New Options for Neuroendocrine, Pancreatic Tumors

Two studies confronted the need for additional options in the management of neuroendocrine tumors. Dr James Yao[9] discussed the SWOG S0518 phase 3 trial, which compared the combination of octreotide (Sandostatin®) with interferon vs octreotide with bevacizumab for the management of advanced, poorly differentiated carcinoid tumors. Although the arm including bevacizumab (Avastin®) treatment demonstrated greater radiographic responses, PFS was not statistically different between the two treatment arms. The investigators suggest that the two agents have similar antitumor activity in these cancers. Moreover, because interferon is not typically incorporated into the treatment of these patients along with the octreotide, it is not clear that either second agent (interferon or bevacizumab) is needed. In the treatment of advanced pancreatic neuroendocrine tumors, Dr Matthew Kulke[10] presented on the CALGB 80701 study regarding the addition of bevacizumab to everolimus (Zortress®, Afinitor®). Patients were randomly assigned in a 1:1 manner to receive either everolimus monotherapy vs everolimus in combination with bevacizumab. An improvement in PFS, the primary endpoint, did result with the combination therapy but at a price of higher toxicity. Further investigations of this combination are certainly warranted, noting that a high number of patients may ultimately require dose alterations of the everolimus.
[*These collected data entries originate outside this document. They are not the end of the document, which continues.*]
(** No two clears are under way at once. *)
Lemma no_overlap c d : c ∈ clears h -> d ∈ clears h -> c <> d -> checkAt c <= checkAt d < clearAt c -> False.
Proof.
  intros Hc Hd. revert c d Hc Hd.
  cut (forall n, 0 <= n -> forall c d, c ∈ clears h -> d ∈ clears h -> checkAt d = n -> c <> d -> checkAt c <= checkAt d < clearAt c -> False).
  { intros Hall c d Hc Hd. by apply (Hall (checkAt d)); [apply check_nonneg|..]. }
  apply (Zlt_0_ind (fun n => forall c d, c ∈ clears h -> d ∈ clears h -> checkAt d = n -> c <> d -> checkAt c <= checkAt d < clearAt c -> False)).
  intros n IH Hn c d Hc Hd <- Hne Hov.
  destruct (p_clears _ Hh c Hc) as (HC & HvC & HtC & _). destruct (p_clears _ Hh d Hd) as (HD & HvD & HtD & Hwhy).
  assert (of_ c <> of_ d) as HCD by (intros He; apply Hne; by apply (p_once _ Hh)).
  destruct (stands_at _ _ HC HvC) as (HlC & HnoC & _). destruct (stands_at _ _ HD HvD) as (HlD & HnoD & _).
  assert (checkAt c < landed (of_ d)) as Hlate.
  { specialize (HnoC _ HD). specialize (HnoD _ HC). assert (landed (of_ c) <> landed (of_ d)) by (intros He; apply HCD; by apply (p_instant _ Hh)). lia. }
  destruct Hwhy as [[Hnot _]|[[Hi _] _]].
  { pose proof (late_check d Hd Hnot). lia. }
  destruct (p_stakes _ Hh _ HD) as (_ & ? & _). destruct (freed_past_check _ c HD Hi Hc Hlate) as [(e & He & Hgap)|]; [|lia].
  destruct (p_clears _ Hh e He) as (_ & _ & HtE & _).
  assert (e <> c) as Hec by (intros ->; lia).
  destruct (Z.le_gt_cases (checkAt c) (checkAt e)) as [Hle|Hgt].
  - apply (IH (checkAt e)) with c e; try done; [pose proof (check_nonneg e He); lia|lia].
  - apply (IH (checkAt c)) with e c; try done; [pose proof (check_nonneg c Hc); lia|lia].
Qed.

(** No clear is under way across an in-time stake. *)
Lemma no_clear_across a c : a ∈ attempts h -> inTime a -> c ∈ clears h -> checkAt c < landed a < clearAt c -> False.
Proof.
  intros Ha Hi Hc Hx. destruct (p_stakes _ Hh _ Ha) as (_ & ? & _).
  destruct (freed_past_check a c Ha Hi Hc ltac:(lia)) as [(e & He & Hgap)|]; [|lia]. destruct (p_clears _ Hh e He) as (_ & _ & HtE & _).
  assert (e <> c) as Hec by (intros ->; lia).
  destruct (Z.le_gt_cases (checkAt c) (checkAt e)); [apply (no_overlap c e)|apply (no_overlap e c)]; done || lia.
Qed.

(** *** Two winners *)

Context (a : Attempt).
Hypothesis (Ha : a ∈ attempts h) (Hwin : wins h a).

(** A stake that lands after the winner's is one the winner did not see. *)
Lemma unseen b : b ∈ attempts h -> landed a < landed b -> confirmed a < landed b.
Proof.
  intros Hb Hlt. destruct Hwin as (_ & _ & Hv). destruct (stands_at _ _ Ha Hv) as (_ & Hno & _). specialize (Hno b Hb). lia.
Qed.

(** An in-time one read a word cleared past the winner's confirmation, or read it
    once the winner has had its [WriterStall]. *)
Lemma freed_past_confirm b :
  b ∈ attempts h -> inTime b -> landed a < landed b ->
  (exists c, c ∈ clears h /\ confirmed a < clearAt c <= readAt b) \/ confirmed a + lease.WriterStall <= readAt b.
Proof.
  intros Hb Hi Hlt. pose proof (unseen b Hb Hlt). pose proof (lands_soon b Hb Hi).
  destruct (p_stakes _ Hh a Ha) as (_ & ? & ? & _). pose proof Hwin as (_ & Hs & Hv).
  destruct (stands_at _ _ Ha Hv) as (_ & _ & Hno).
  destruct (opened_since a b Ha Hb ltac:(spans; lia)) as [(c & Hc & Hl)|(x & Hx & [->|Hlx] & Hstood)].
  - left. exists c. split; [done|]. specialize (Hno c Hc). lia.
  - right. pose proof (prompt_holder _ Hprompt a Ha Hwin). lia.
  - right. pose proof (unseen x Hx Hlx). spans. lia.
Qed.

(** The word opens past a confirmation by the winner's own release, or once the
    winner has had its [WriterStall]. *)
Lemma opens_after c :
  c ∈ clears h -> confirmed a < clearAt c ->
  (exists r, r ∈ clears h /\ of_ r = a /\ clearAt r <= clearAt c) \/ confirmed a + lease.WriterStall <= clearAt c.
Proof.
  intros Hc. pose proof (check_nonneg c Hc) as Hpos. destruct (p_clears _ Hh c Hc) as (_ & _ & Ht & _). revert Hc. revert c Hpos Ht.
  cut (forall n, 0 <= n -> forall c, c ∈ clears h -> clearAt c = n -> confirmed a < clearAt c ->
    (exists r, r ∈ clears h /\ of_ r = a /\ clearAt r <= clearAt c) \/ confirmed a + lease.WriterStall <= clearAt c).
  { intros Hall c Hpos Ht Hc. apply (Hall (clearAt c)); [lia|done|done]. }
  apply (Zlt_0_ind (fun n => forall c, c ∈ clears h -> clearAt c = n -> confirmed a < clearAt c ->
    (exists r, r ∈ clears h /\ of_ r = a /\ clearAt r <= clearAt c) \/ confirmed a + lease.WriterStall <= clearAt c)).
  intros n IH Hn c Hc <- Hlt.
  destruct (p_clears _ Hh c Hc) as (HC & HvC & HtC & Hwhy). destruct (stands_at _ _ HC HvC) as (HlC & HnoC & _).
  destruct (Z.lt_trichotomy (landed (of_ c)) (landed a)) as [Hbefore|[Hsame|Hafter]].
  - exfalso. pose proof Hwin as (Hi & _ & Hv). destruct (stands_at _ _ Ha Hv) as (Hla & _). specialize (HnoC a Ha).
    apply (no_clear_across a c); try done. lia.
  - left. exists c. split_and!; [done|by apply (p_instant _ Hh)|lia].
  - pose proof (unseen _ HC Hafter). destruct Hwhy as [[Hnot _]|[[Hi _] _]].
    { right. pose proof (late_check c Hc Hnot). spans. lia. }
    destruct (p_stakes _ Hh _ HC) as (_ & ? & _). destruct (freed_past_confirm _ HC Hi Hafter) as [(e & He & Hgap)|]; [|right; lia].
    pose proof (check_nonneg e He). destruct (p_clears _ Hh e He) as (_ & _ & HtE & _).
    destruct (IH (clearAt e) ltac:(lia) e He eq_refl ltac:(lia)) as [(r & Hr & Hof & Hle)|Hle]; [left; exists r; split_and!; done || lia|right; lia].
Qed.
End possible.

(** *** The histories the procedure makes

    A host runs [stake.tick] on the lease word.  Here the word answers what the
    history holds at the instant of the look, an instant of the host's clock, so
    every event of a run is one reading of that clock; its store and its clear
    land where the history says. *)

Definition leaseOver (h : t) : Word :=
  mkWord
    (let! instant := now in ret (valueAt h instant))
    (word_isFree admission.LeaseWord)
    (word_makeOwn admission.LeaseWord)
    (fun _ => ret true)
    (fun _ => let! _ := now in ret tt)
    (LateHold admission.LeaseWord)
    (StallTimeout admission.LeaseWord).

Section runs.
Context (h : t) (E : Env.t).
Definition host : Prop := clock_monotone E /\ 0 <= Env.clock E 0.

(** The claims a candidate comes to, from a fresh one by its ticks, however long
    it sleeps between them. *)
Inductive reached : Claim.t -> World.t -> Prop :=
| reached_start w : reached Claim.initial w
| reached_later c w w' : reached c w -> later w w' -> reached c w'
| reached_tick c w o c' w' : reached c w -> tick (leaseOver h) c E w = Some ((o, c'), w') -> reached c' w'.

(** The attempt of a tick that staked anew: the last four readings of the clock
    are its window, its look, its flush and its settle or hold. *)
Definition made (a : Attempt) (c' : Claim.t) (w' : World.t) : Prop :=
  exists c w k, reached c w /\ tick (leaseOver h) c E w = Some ((Pending, c'), w') /\ Claim.isStaked c' = true /\ c' <> c /\
    nonce a = Claim.mine_ c' /\ World.clockReads w' = (k + 4)%nat /\ began a = Env.clock E k /\ readAt a = Env.clock E (k + 1) /\
    flushed a = Env.clock E (k + 2) /\ opened a = Env.clock E (k + 3).
(** It won: a later tick of the same claim says so, its last reading being the
    look that read the nonce back. *)
Definition won (a : Attempt) (c : Claim.t) (w w2 : World.t) : Prop :=
  made a c w /\ exists w1 k, later w w1 /\ tick (leaseOver h) c E w1 = Some ((Won, c), w2) /\
    World.clockReads w2 = (k + 1)%nat /\ confirmed a = Env.clock E k.
(** Its clear: the hold of a late stake over, or the release of a winner.  Each
    looks at the word first, at [checkAt]. *)
Definition cleared (c : Clear) : Prop :=
  exists claim w, made (of_ c) claim w /\
  ((Claim.phase_ claim = Claim.Holding /\ exists w1 out w2, later w w1 /\ tick (leaseOver h) claim E w1 = Some (out, w2) /\
      (World.clockReads w1 + 1 < World.clockReads w2)%nat /\ checkAt c = Env.clock E (World.clockReads w1 + 1)) \/
   (exists w2 w3 w4, won (of_ c) claim w w2 /\ later w2 w3 /\ word_retract (leaseOver h) (Claim.mine_ claim) E w3 = Some (tt, w4) /\
      checkAt c = Env.clock E (World.clockReads w3))).
Definition dropExpiredTurns (isBusy : Z -> bool) : D unit :=
  forM (zrange 0 MaxDomains) (fun d => if isBusy d then ret tt else dropExpiredTurn d).

(** Called under the naming mutex. *)
Definition claim (name : DomainName.t) (h : handle) : D DomainAnswer :=
  let d := DomainHandle_t.id h in
  if MaxDomains <=? d then ret NameUnusable
  else
    let! named := isNamed d (DomainName.getText name) in
    if named then updateIds (IdLookup.set name d) ;;; ret Served
    else
      let! live := isExpectedState d Live in
      when live (markState d Broken) ;;;
      let! broken := isExpectedState d Broken in
      let! taken :=
        (if broken then
           let! held := tryLockIfIdle d in
           if held then markState d Free ;;; RobustLock_unlock d ;;; ret true else ret false
         else ret true) in
      if negb taken then ret DomainBroken
      else
        setName d name ;;;
        markState d Live ;;;
        updateIds (IdLookup.set name d) ;;;
        ret Served.

Definition create (name : DomainName.t) : D DomainAnswer :=
  let text := DomainName.getText name in
  let finish created :=
    let! claimed := claim name created in
    match claimed with
    | Served => updateEntry (DomainHandle_t.id created) LocalDomain.addJoin ;;; ret Served
    | refused => ret refused
    end in
  let! created := onSession (session_createDomain text) in
  match created with
  | inl h => finish h
  | inr DomainExistsError =>
      let! joined := onSession (session_joinDomain text) in
      match joined with
      | inl h => finish h
      | inr UnknownDomainError => ret DomainBroken
      | inr _ => ret RegionUnusable
      end
  | inr DomainLimitError => ret NoRoom
  | inr _ => ret RegionUnusable
  end.

Definition retire (d : Z) (name : DomainName.t) : D unit :=
  clearName d ;;; updateIds (IdLookup.clear name d) ;;; updateEntry d LocalDomain.clearJoins.

(** [polling::awaitValue] over [tryLockIfIdle]: the look comes before the
    deadline test. *)
Fixpoint awaitIdle_turns (turns : nat) (d : Z) (waiting : timing.Deadline.t) : D bool :=
  match turns with
  | O => outOfFuel
  | Datatypes.S turns =>
      let! quiet := tryLockIfIdle d in
      if quiet then ret true
      else
        let! instant := steadyNow in
        if timing.Deadline.expiredAt waiting instant then ret false else awaitIdle_turns turns d waiting
  end.
Definition awaitIdle (d : Z) : D bool :=
  let! within := config DaemonConfig_t.deleteWaitTimeout in
  let! began := steadyNow in
  let! turns := getTurns in
  awaitIdle_turns (Datatypes.S turns) d (timing.Deadline.make began within).

(** The quiet lock is given back on every path past the wait. *)
Definition remove (name : DomainName.t) : D DomainAnswer :=
  let! found := findId name in
  match found with
  | None => ret NoSuchDomain
  | Some d =>
      let! keeps := onEntry d LocalDomain.keepsParticipation in
      if negb keeps then ret NotParticipating
      else
        markState d Free ;;;
        let! quiet := awaitIdle d in
        if negb quiet then markState d Live ;;; ret StillInUse
        else
          releaseTurn d ;;;
          revokeTurn d ;;;
          let! deleted := onSession (session_deleteDomain (DomainName.getText name)) in
          let! answered :=
            (match deleted with
             | inl _ | inr UnknownDomainError => retire d name ;;; ret Served
             | inr NotParticipatingError => markState d Live ;;; ret ParticipantsRemain
             | inr _ => markState d Live ;;; ret RegionUnusable
             end) in
          RobustLock_unlock d ;;;
          ret answered
  end.

Definition join (name : DomainName.t) : D DomainAnswer :=
  let! found := findId name in
  match found with
  | None => ret NoSuchDomain
  | Some d =>
      let! joined := onSession (session_joinDomain (DomainName.getText name)) in
      match joined with
      | inl _ => updateEntry d LocalDomain.addJoin ;;; ret Served
      | inr UnknownDomainError => ret NoSuchDomain
      | inr _ => ret RegionUnusable
      end
  end.

Definition leave (name : DomainName.t) : D DomainAnswer :=
  let! found := findId name in
  match found with
  | None => ret NoSuchDomain
  | Some d =>
      let! dropped := onEntry d (fun s => (LocalDomain.dropJoin s).1) in
      updateEntry d (fun s => (LocalDomain.dropJoin s).2) ;;;
      if negb dropped then ret Served
      else
        let! keeps := onEntry d LocalDomain.keepsParticipation in
        when (negb keeps) (leaveByName name) ;;;
        ret Served
  end.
Coming to ASCO 2015, I was particularly eager to learn the results of the phase 2 PEGPH20 study in pancreatic cancer. High tumor levels of hyaluronan are associated with increased tumor interstitial pressures and thus limitations of tumor stroma perfusion. This limited perfusion could lead to decreased delivery of cytotoxic chemotherapy to the tumor. PEGPH20 depletes tumor hyaluronan, thus perhaps allowing for increased chemotherapy perfusion into the tumors. Dr Sunil Hingorani[11] presented results of a phase 2 study where PEGPH20 was added to conventional gemcitabine (Gemzar®)/nab-paclitaxel (Abraxane®) doublet chemotherapy. This treatment was found to be well tolerated. When tumors were stratified by expression of hyaluronan, those with higher expression of the hyaluronan had improved PFS. There was a trend toward improved OS, which did not achieve statistical significance, but with these results, a phase 3 global study is to begin in 2016.

Finally, in the ongoing efforts to improve the numbers of patients who can successfully undergo curative surgery for pancreatic cancers, a report of the Alliance A021101 neoadjuvant study by Dr Matthew Katz was encouraging.[12] Patients who had pancreatic tumors considered to be borderline resectable were treated, in the neoadjuvant setting, with modified FOLFIRINOX followed by radiation with concurrent capecitabine. Subsequent resection of tumors was not affected, and efficacy was suggested by a high rate of an R0 resection and a pathologic response.

In the management of gastrointestinal cancers, this proved to be a highly successful ASCO meeting. A number of new treatment types, delivery systems, and modalities for agent selection were presented. In most cases, these results were encouraging and promise an upcoming expansion of our options for management across the spectrum of gastrointestinal cancers.